Professor Michael O'Loughlin, PhD, leads the Adelphi Asylum Project.

HealthRight International gives human rights award to faculty- and PhD candidate-led effort to assist immigrants fleeing homeland persecution.

As many as 100,000 immigrants come to the United States every year seeking political asylum. All too often, they are turned away, unable to convincingly plead their cases. Since 2017, Michael O’Loughlin, PhD—a professor in both the Gordon F. Derner School of Psychology and the Ruth S. Ammon College of Education and Health Sciences—and a select group of Adelphi psychology PhD and PsyD students have been working with some of those immigrants to build their cases and save them from deportation to potential persecution and death.

Their good work hasn’t gone unnoticed. On June 7, the Derner School of Psychology received the HealthRight International Peter C. Alderman Health and Human Rights Community Partner Award for the work of the Adelphi Asylum Project. Olena Zelenska, first lady of Ukraine, was named the recipient of the Leadership Award for her efforts to uplift women and children and her dedication to improving the mental health conditions in her war-torn country.

Dr. O’Loughlin has been volunteering with HealthRight since 2005, conducting forensic evaluations with asylum seekers and making initial diagnoses for such qualifying conditions as post-traumatic stress disorder and indications of torture. He also writes affidavits to be presented in court on behalf of those seeking to legally immigrate. According to Dr. O’Loughlin, 10 to 15 percent of immigrants seeking refugee status are successful in their cases without representation. That figure rises dramatically, to 90-95 percent, when asylum seekers apply with a case prepared by psychological and medical professionals and supported by pro bono attorneys, he said.

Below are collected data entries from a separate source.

Lemma flags_clear :
  has (h_flags h) TCP_RST = false ∧ has (h_flags h) TCP_FIN = false ∧
  has (h_flags h) TCP_URG = false ∧ has (h_flags h) (Z.lor TCP_SYN TCP_FIN) = false.
Proof. by destruct (fc_flags _ _ _ Hfor) as [->| ->]. Qed.

Lemma flags_ack : has (h_flags h) TCP_ACK = true.
Proof. by destruct (fc_flags _ _ _ Hfor) as [->| ->]. Qed.

Lemma seg_in_sequence :
  out_of_sequence c0 (h_flags h) (Z.of_nat (length data)) (h_seq h) =
  negb (bool_decide (data = [])) && negb (bool_decide (h_seq h = rcv_nxt c0)).
Proof.
  unfold out_of_sequence. destruct flags_clear as (_ & _ & _ & ->). unfold c0. rewrite (ho_state _ _ _ Hhost).
  cbn [Z.land Pos.land UIP_ESTABLISHED UIP_TS_MASK UIP_SYN_SENT Z.eqb Pos.eqb andb negb].
  rewrite orb_false_r. f_equal. by destruct data.
Qed.

Lemma found_enter (Q : unit → uip * httpd → Prop) s :
  Got s0 h data s → uip_len s = 40 + Z.of_nat (length data) → uip_conns s = uip_conns s0 →
  (data ≠ [] → h_seq h ≠ rcv_nxt c0 →
     ∀ s1, Got s0 h data s1 → uip_conns s1 = uip_conns s0 → wp anyfault (tcp_send_ack i) Q (s1, g0)) →
  (data = [] ∨ h_seq h = rcv_nxt c0 →
     ∀ s1, At_conn (λ c, c) 0 s1 → wp anyfault (found_ack i;; tcp_state i) Q (s1, g0)) →
  wp anyfault (found i) Q (s, g0).
Proof.
  intros Hg Hl Hcs Hout Hin. pose proof (got_flags Hg) as Hf. pose proof (gt_seg _ _ _ _ Hg) as Hs.
  assert (Hn : uip_len s - wrap8 (Z.shiftl (Z.shiftr (u8 (uip_buf s) BUF.tcpoffset) 4) 2) - UIP_IPH_LEN = Z.of_nat (length data)).
  { rewrite (pl_offset _ _ (sg_plain _ _ _ Hs)), Hl. unfold UIP_IPH_LEN. change (wrap8 _) with 20. lia. }
  unfold found. do 7 ustep; cbn [uip_buf set_field] in *.
  { rewrite Hf in *. destruct flags_clear as [Hx _]. congruence. }
  do 13 ustep; cbn [uip_buf uip_conns uip_len set_field] in *;
    match goal with He : out_of_sequence _ _ _ _ = _ |- _ =>
      rewrite Hn, Hf, wrap16_id, Hcs, (sg_seq _ _ _ Hs) in He by (unfold is_u16; lia);
      change (uip_conns s0 !!! i) with c0 in He; rewrite seg_in_sequence in He end;
    repeat case_bool_decide; try discriminate; rewrite ?Hn, ?wrap16_id by (unfold is_u16; lia).
  1: by apply Hout; [..|destruct Hg|].
  all: apply Hin; [by auto|split; [by destruct Hg|by rewrite alter_same]].
Qed.

(** *** The established state *)

Definition keeps_conn (F : conn → conn) : Prop :=
  tcpstateflags (F c0) = tcpstateflags c0 ∧ initialmss (F c0) = initialmss c0.

Lemma tcp_state_est F fl s (Q : unit → uip * httpd → Prop) :
  keeps_conn F → At_conn F fl s → wp anyfault (in_established i) Q (s, g0) →
  wp anyfault (tcp_state i) Q (s, g0).
Proof.
  intros [Hst _] HA HQ. pose proof (at_conn_c (ho_inv _ _ _ Hhost) (ho_idx _ _ _ Hhost) HA : _ = F c0) as Hc. unfold tcp_state. do 2 ustep.
  rewrite Hc, Hst. unfold c0. by rewrite (ho_state _ _ _ Hhost).
Qed.

(** New data moves [rcv_nxt]. *)
Definition got_data (c : conn) : conn :=
  c <| rcv_nxt ::= λ q, uip_add32 q (Z.of_nat (length data)) |>.
Definition heard_conn (F : conn → conn) (c : conn) : conn :=
  (if decide (data = []) then F c else got_data (F c)) <| mss := initialmss c0 |>.
Definition heard_flags (fl : Z) : Z := if decide (data = []) then fl else Z.lor fl UIP_NEWDATA.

“You can’t become an asylum seeker unless you have a credible fear of returning to your country,” he said.

Training students as forensic evaluators and expert witnesses

In 2017, Dr. O’Loughlin proposed to HealthRight that they use Adelphi students to help with the intake process. He trained five faculty members to work with students, preparing them to take on responsibility for clinical supervision. Some students have even had the opportunity to testify in court with the results of their diagnoses. Dr. O’Loughlin has also trained students in the language department to help with interpretation for Spanish-speaking asylum seekers.

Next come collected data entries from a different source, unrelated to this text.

(** C33: [uip_reass] checks that a fragment ends in [uip_reassbuf], but not that
    the header in front of it does not push it out, nor that the bitmap has a byte
    for its end: it writes beyond one of them exactly for the fragments of the
    datagram in the buffer that end between 384 and 406, and returns for all others. *)
Theorem uip_reass_bounds s r :
  wf_reass r → length (uip_buf s) = 422%nat → ihl (uip_buf s) + frag_len (uip_buf s) ≤ 408 →
  if overruns (uip_buf s) (joined_at (uip_buf s) r) then uip_reass (s, r) = Err OutOfBounds
  else ∃ n s' r', uip_reass (s, r) = Ok (n, (s', r')) ∧ wf_reass r' ∧ is_u8 n.
Proof.
  intros Hw Hb Hfit. assert (Hw1 : wf_reass (joined_at (uip_buf s) r)) by (unfold joined_at; case_match; [by apply start_wf|done]).
  rewrite uip_reass_joined. cbv zeta. set (b := uip_buf s) in *. set (r1 := joined_at b r) in *. clearbody r1. clear Hw.
  destruct (frag_fields_nonneg b) as [Ho Hn]. unfold overruns. set (o := frag_offset b) in *. set (n := frag_len b) in *. clearbody o n.
  change (Z.of_nat UIP_REASS_BUFSIZE) with 406.
  destruct (same_datagram b (uip_reassbuf r1)); cbn [andb]; [|exists 0, s, r1; split; [done|split; done]].
  destruct (Z.ltb_spec 406 o), (Z.ltb_spec 406 (o + n)), (Z.leb_spec o 406), (Z.leb_spec (o + n) 406); try lia; cbn [orb andb];
    rewrite ?andb_false_r; try (exists 0, s, (r1 <| uip_reasstmr := 0 |>); split; [done|split; [by destruct Hw1|done]]).
  rewrite andb_true_r. destruct Hw1 as [W1 W2 W3].
  rewrite <- (Z2Nat.id o), <- (Z2Nat.id n) by done. rewrite <- (Z2Nat.id n Hn) in Hfit.
  set (o' := Z.to_nat o) in *. set (n' := Z.to_nat n) in *. pose proof (copy_fragment_run o' n' s r1 W1 Hb Hfit) as Hcopy.
  destruct (Z.leb_spec 384 (Z.of_nat o' + Z.of_nat n')) as [Hover|Hunder].
  - destruct (20 + o' + n' <=? UIP_REASS_BUFSIZE)%nat; unfold mbind, M_bind; unfold b; rewrite Hcopy; [|done].
    rewrite mark_bitmap_over; [done|]. cbn [uip_reassbitmap set_field]. rewrite W2.
    symmetry. apply (Nat.div_unique _ _ _ (o' + n' - 384)); unfold REASS_BITMAP, UIP_REASS_BUFSIZE, UIP_BUFSIZE, UIP_LLH_LEN; cbn; lia.
  - rewrite (proj2 (Nat.leb_le _ _)) in Hcopy by (unfold UIP_REASS_BUFSIZE, UIP_BUFSIZE, UIP_LLH_LEN; lia).
    unfold b. rewrite (bind_ok _ _ _ _ _ Hcopy).
    match goal with |- ∃ _ _ _, ((_ ≫= _) (_, ?r')) = _ ∧ _ => rewrite (bind_ok _ _ _ _ _ (mark_bitmap_run o' n' s r'
      ltac:(cbn [uip_reassbitmap set_field]; rewrite W2; apply Nat.Div0.div_lt_upper_bound; change (64 * REASS_BITMAP)%nat with 384%nat; lia))) end.
    assert (Hw : ∀ g, wf_reass (r1 <| uip_reassbuf ::= put_bytes (20 + o') (slice (UIP_LLH_LEN + Z.to_nat (ihl (uip_buf s))) n' (uip_buf s)) |>
      <| uip_reassbitmap ::= marked o' n' |> <| uip_reassflags ::= g |> <| uip_reasslen := wrap16 (Z.of_nat o' + Z.of_nat n') |>)).
    { split; [by cbn; rewrite length_put_bytes|by cbn [uip_reassbitmap set_field]; rewrite length_marked|]. intros _.
      cbn [uip_reasslen set_field]. rewrite wrap16_id by (unfold is_u16; lia). change (64 * Z.of_nat REASS_BITMAP) with 384. lia. }
    destruct (negb _); match goal with |- ∃ _ _ _, ((?m ≫= _) (_, ?r')) = _ ∧ _ => erewrite (bind_ok m) by reflexivity end.
    + apply finish_ok, Hw.
    + apply finish_ok. split; [by cbn; rewrite length_put_bytes|by cbn [uip_reassbitmap set_field]; rewrite length_marked|done].
Qed.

The Adelphi Asylum Project has provided assistance to more than 100 immigrants to date. The effort has been supported by two $50,000 grants from the William E. and Maude S. Pritchard Charitable Trust for services to undocumented migrant children and families on Long island.

From immigrant roots to an unusual professorship

Dr. O’Loughlin is himself an immigrant, a voluntary exile from Ireland who left to study psychology in America. He is quick to point out that his situation was very different than those of his clients, but at the same time, he said, it gives him some understanding of what they’re going through.

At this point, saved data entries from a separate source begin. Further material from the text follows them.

(* ===== verification/UdpThms.v ===== *)
(** * What UDP does

    The choice of a port and a connection, a datagram from one host to another,
    and that the rest of the stack is not affected by it. *)

From S2P Require Import Prelude Bytes Checksum UipState Uip PacketSum UipInv Ports TcpSeg Udp.

Record wf_udp_conn (c : udp_conn) : Prop := {
  wfu_ripaddr : wf_ip (u_ripaddr c);
  wfu_lport : is_u16 (u_lport c);
  wfu_rport : is_u16 (u_rport c)
}.

(** ** A new connection *)

Lemma udp_port_in_use_ports cs q : udp_port_in_use q cs = true → HTONS q ∈ u_lport <$> cs.
Proof.
  unfold udp_port_in_use. rewrite existsb_exists. intros (c & Hc & Hl%Z.eqb_eq). apply list_elem_of_fmap.
  exists c. split; [done|]. by apply list_elem_of_In.
Qed.
Lemma udp_port_free cs q c : udp_port_in_use q cs = false → c ∈ cs → u_lport c ≠ HTONS q.
Proof.
  intros Hf Hc He. assert (udp_port_in_use q cs = true); [|congruence]. apply existsb_exists. exists c.
  split; [by apply list_elem_of_In|by apply Z.eqb_eq].
Qed.

(** The first unused connection. *)
Lemma find_udp_spec k cs :
  match find_udp k cs with
  | None => Forall (λ c, u_lport c ≠ 0) cs
  | Some i => ∃ n c, i = (k + n)%nat ∧ cs !! n = Some c ∧ u_lport c = 0 ∧ Forall (λ c, u_lport c ≠ 0) (take n cs)
  end.
Proof.
  revert k. induction cs as [|c cs IH]; intros k; cbn; [done|]. destruct (Z.eqb_spec (u_lport c) 0) as [Hz|Hz].
  - exists 0%nat, c. by rewrite Nat.add_0_r.
  - specialize (IH (S k)). destruct (find_udp (S k) cs) as [i|]; [|by constructor].
    destruct IH as (n & c' & -> & Hn & Hc & Hf). exists (S n), c'. split; [lia|]. cbn. auto.
Qed.

(** [uip_udp_new] returns; the connection it takes is the first unused one and
    gets a local port that no other connection has, the remote end asked for and
    the default time to live, the others staying as they are; it fails only when
    all are in use. *)
Theorem uip_udp_new_correct rip rp s u :
  is_u16 (lastport s) → length (uip_udp_conns u) = UIP_UDP_CONNS →
  ∃ r s' u', uip_udp_new rip rp (s, u) = Ok (r, (s', u')) ∧
    s' = s <| lastport := lastport s' |> ∧ 0 ≤ lastport s' < 32000 ∧
    match r with
    | None => Forall (λ c, u_lport c ≠ 0) (uip_udp_conns u) ∧ u' = u
    | Some i => ∃ c c', uip_udp_conns u !! i = Some c ∧ u_lport c = 0 ∧
        Forall (λ c, u_lport c ≠ 0) (take i (uip_udp_conns u)) ∧
        u' = u <| uip_udp_conns ::= <[i := c']> |> ∧ u_lport c' = HTONS (lastport s') ∧
        Forall (λ c, u_lport c ≠ u_lport c') (uip_udp_conns u) ∧
        u_rport c' = rp ∧ u_ripaddr c' = default all_zeroes_addr rip ∧ u_ttl c' = UIP_TTL
    end.
Proof.
  intros Hp Hl. unfold uip_udp_new.
  destruct (pick_lastport_ok _ _ (udp_port_in_use_ports (uip_udp_conns u)) (lastport s) (S UIP_UDP_CONNS)) as (p & -> & Hfree & Hb);
    [done|rewrite length_fmap, Hl; lia|unfold UIP_UDP_CONNS; lia|].
  pose proof (find_udp_spec 0 (uip_udp_conns u)) as Hf. destruct (find_udp 0 (uip_udp_conns u)) as [i|].
  - destruct Hf as (n & c & -> & Hn & Hz & Hbefore). rewrite Nat.add_0_l. eexists _, _, _. split; [reflexivity|].
    split; [done|]. split; [done|]. exists c, (mk_udp_conn (default all_zeroes_addr rip) (HTONS p) rp UIP_TTL).
    split; [done|]. split; [done|]. split; [done|]. split.
    { refine (f_equal (λ l, mk_udp l (uip_udp_conn u) (udp_drop u) (udp_chkerr u))
        (x := alter _ n (uip_udp_conns u)) (y := <[n := _]> (uip_udp_conns u)) _).
      rewrite list_insert_alter. apply list_alter_ext; [|done]. intros x Hx. simplify_eq. by destruct rip. }
    cbn [u_lport u_rport u_ripaddr u_ttl lastport set_field]. split; [done|]. split; [|done].
    apply list.Forall_forall. intros x Hx. by eapply udp_port_free.
  - eexists _, _, _. split; [reflexivity|]. done.
Qed.

(** ** A datagram *)

(** The packet in the buffer is a datagram with this payload. *)
Record datagram (src dst : uip_ipaddr_t) (sport dport : Z) (data b : list Z) : Prop := {
  dg_vhl : u8 b BUF.vhl = 0x45;
  dg_len : iplen b = 28 + Z.of_nat (length data);
  dg_whole : u8 b BUF.ipoffset0 = 0 ∧ u8 b BUF.ipoffset1 = 0;
  dg_proto : u8 b BUF.proto = UIP_PROTO_UDP;
  dg_src : get_ip b BUF.srcipaddr = src;
  dg_dst : get_ip b BUF.destipaddr = dst;
  dg_sport : u16 b BUF.srcport = sport;
  dg_dport : u16 b BUF.destport = dport;
  dg_ulen : be16 b UDPBUF.udplen = 8 + Z.of_nat (length data);
  dg_data : slice UDPBUF.data (length data) b = data;
  dg_ipsum : uip_ipchksum b = 0xffff;
  dg_set : u16 b UDPBUF.udpchksum ≠ 0;
  dg_sum : uip_udpchksum b = Ok 0xffff
}.

(** What [udp_send] does to the buffer: the fields it fills, ... *)
Definition udp_head (host : uip_ipaddr_t) (c : udp_conn) (n : Z) (b : list Z) : list Z :=
  let b := put8 BUF.len1 (Z.land (n + 28) 0xff) (put8 BUF.len0 (Z.shiftr (n + 28) 8) b) in
  let b := put8 BUF.proto UIP_PROTO_UDP (put8 BUF.ttl (u_ttl c) b) in
  let b := put16 UDPBUF.udpchksum 0 (put16 UDPBUF.udplen (HTONS (n + UIP_UDPH_LEN)) b) in
  let b := put16 BUF.destport (u_rport c) (put16 BUF.srcport (u_lport c) b) in
  put_ip BUF.destipaddr (u_ripaddr c) (put_ip BUF.srcipaddr host b).

(** ... the checksum ([v] is not zero), ... *)
Definition udp_sum_of (sum : Z) : Z := if wrap16 (Z.lnot sum) =? 0 then 0xffff else Z.lnot sum.

(** ... and the IP header of the packet [id]. *)
Definition ip_head (id : Z) (b : list Z) : list Z :=
  let b := put8 BUF.ipoffset0 0 (put8 BUF.ipoffset1 0 (put8 BUF.tos 0 (put8 BUF.vhl 0x45 b))) in
  let b := put16 BUF.ipchksum 0 (put8 BUF.ipid1 (Z.land id 0xff) (put8 BUF.ipid0 (Z.shiftr id 8) b)) in
  put16 BUF.ipchksum (Z.lnot (uip_ipchksum b)) b.

Lemma put16_twice o v w b : put16 o v (put16 o w b) = put16 o v b.
Proof.
  unfold put16, put8. rewrite (list_insert_insert_ne _ o (S o)) by lia. by rewrite !list_insert_insert_eq.
Qed.

Lemma ip_head_u8 id b o : (22 ≤ o < 24 ∨ 16 ≤ o < 18 ∨ 26 ≤ o)%nat → u8 (ip_head id b) o = u8 b o.
Proof.
  intros Ho. unfold ip_head. cbv zeta.
  by rewrite !u8_put16_ne, !u8_put8_ne by (unfold BUF.ipchksum, BUF.ipid0, BUF.ipid1, BUF.ipoffset0, BUF.ipoffset1, BUF.tos, BUF.vhl; lia).
Qed.
Lemma ip_head_slice id b o n : (26 ≤ o)%nat → slice o n (ip_head id b) = slice o n b.
Proof.
  intros Ho. unfold ip_head. cbv zeta.
  by rewrite !slice_put16_ne, !slice_put8_ne by (unfold BUF.ipchksum, BUF.ipid0, BUF.ipid1, BUF.ipoffset0, BUF.ipoffset1, BUF.tos, BUF.vhl; lia).
Qed.
Lemma length_ip_head id b : length (ip_head id b) = length b.
Proof. unfold ip_head. cbv zeta. by buf_len. Qed.
Lemma ip_head_bytes id b : bytes b → bytes (ip_head id b).
Proof. intros. unfold ip_head. cbv zeta. auto 10 with width. Qed.

Lemma ip_head_fields id b :
  length b = 422%nat → bytes b →
  u8 (ip_head id b) BUF.vhl = 0x45 ∧ u8 (ip_head id b) BUF.ipoffset0 = 0 ∧ u8 (ip_head id b) BUF.ipoffset1 = 0 ∧
  uip_ipchksum (ip_head id b) = 0xffff.
Proof.
  intros Hl Hb. unfold ip_head. cbv zeta. split_and!; u8_simp; try (rewrite u8_put8_eq; [done|buf_len; rewrite Hl; offsets]).
  apply ipchksum_fill; [auto 10 with width|buf_len; rewrite Hl; offsets|].
  rewrite u16_put16_eq; [done|buf_len; rewrite Hl; offsets].
Qed.

Lemma ip_head_upper proto id b : upper_layer_chksum proto (ip_head id b) = upper_layer_chksum proto b.
Proof. unfold ip_head. cbv zeta. by rewrite !upper_chksum_put16, !upper_chksum_put8 by (unfold tcp_blind; offsets). Qed.

(** ** Sending *)

Section send.
Context {A : Type}.

Lemma wp_udp_connr E i c (Q : udp_conn → uip * (udp * A) → Prop) s u a :
  uip_udp_conn u = Some i → uip_udp_conns u !! i = Some c → Q c (s, (u, a)) → wp E udp_connr Q (s, (u, a)).
Proof.
  intros Hi Hc HQ. unfold udp_connr, getu. do 2 (apply wp_bind, wp_get). cbn [fst snd]. by rewrite Hi, Hc.
Qed.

He’s also one of the few professors at Adelphi teaching in more than one department. While he started in the Ruth S. Ammon College of Education and Health Sciences, with the expansion of the PsyD degree program, he started teaching in Derner as well, and in 2017 he initiated a new doctoral-level course on migration and displacement trauma.

“It’s given me a chance to work with advanced students working on their PhDs,” he said, “so that’s terrific.”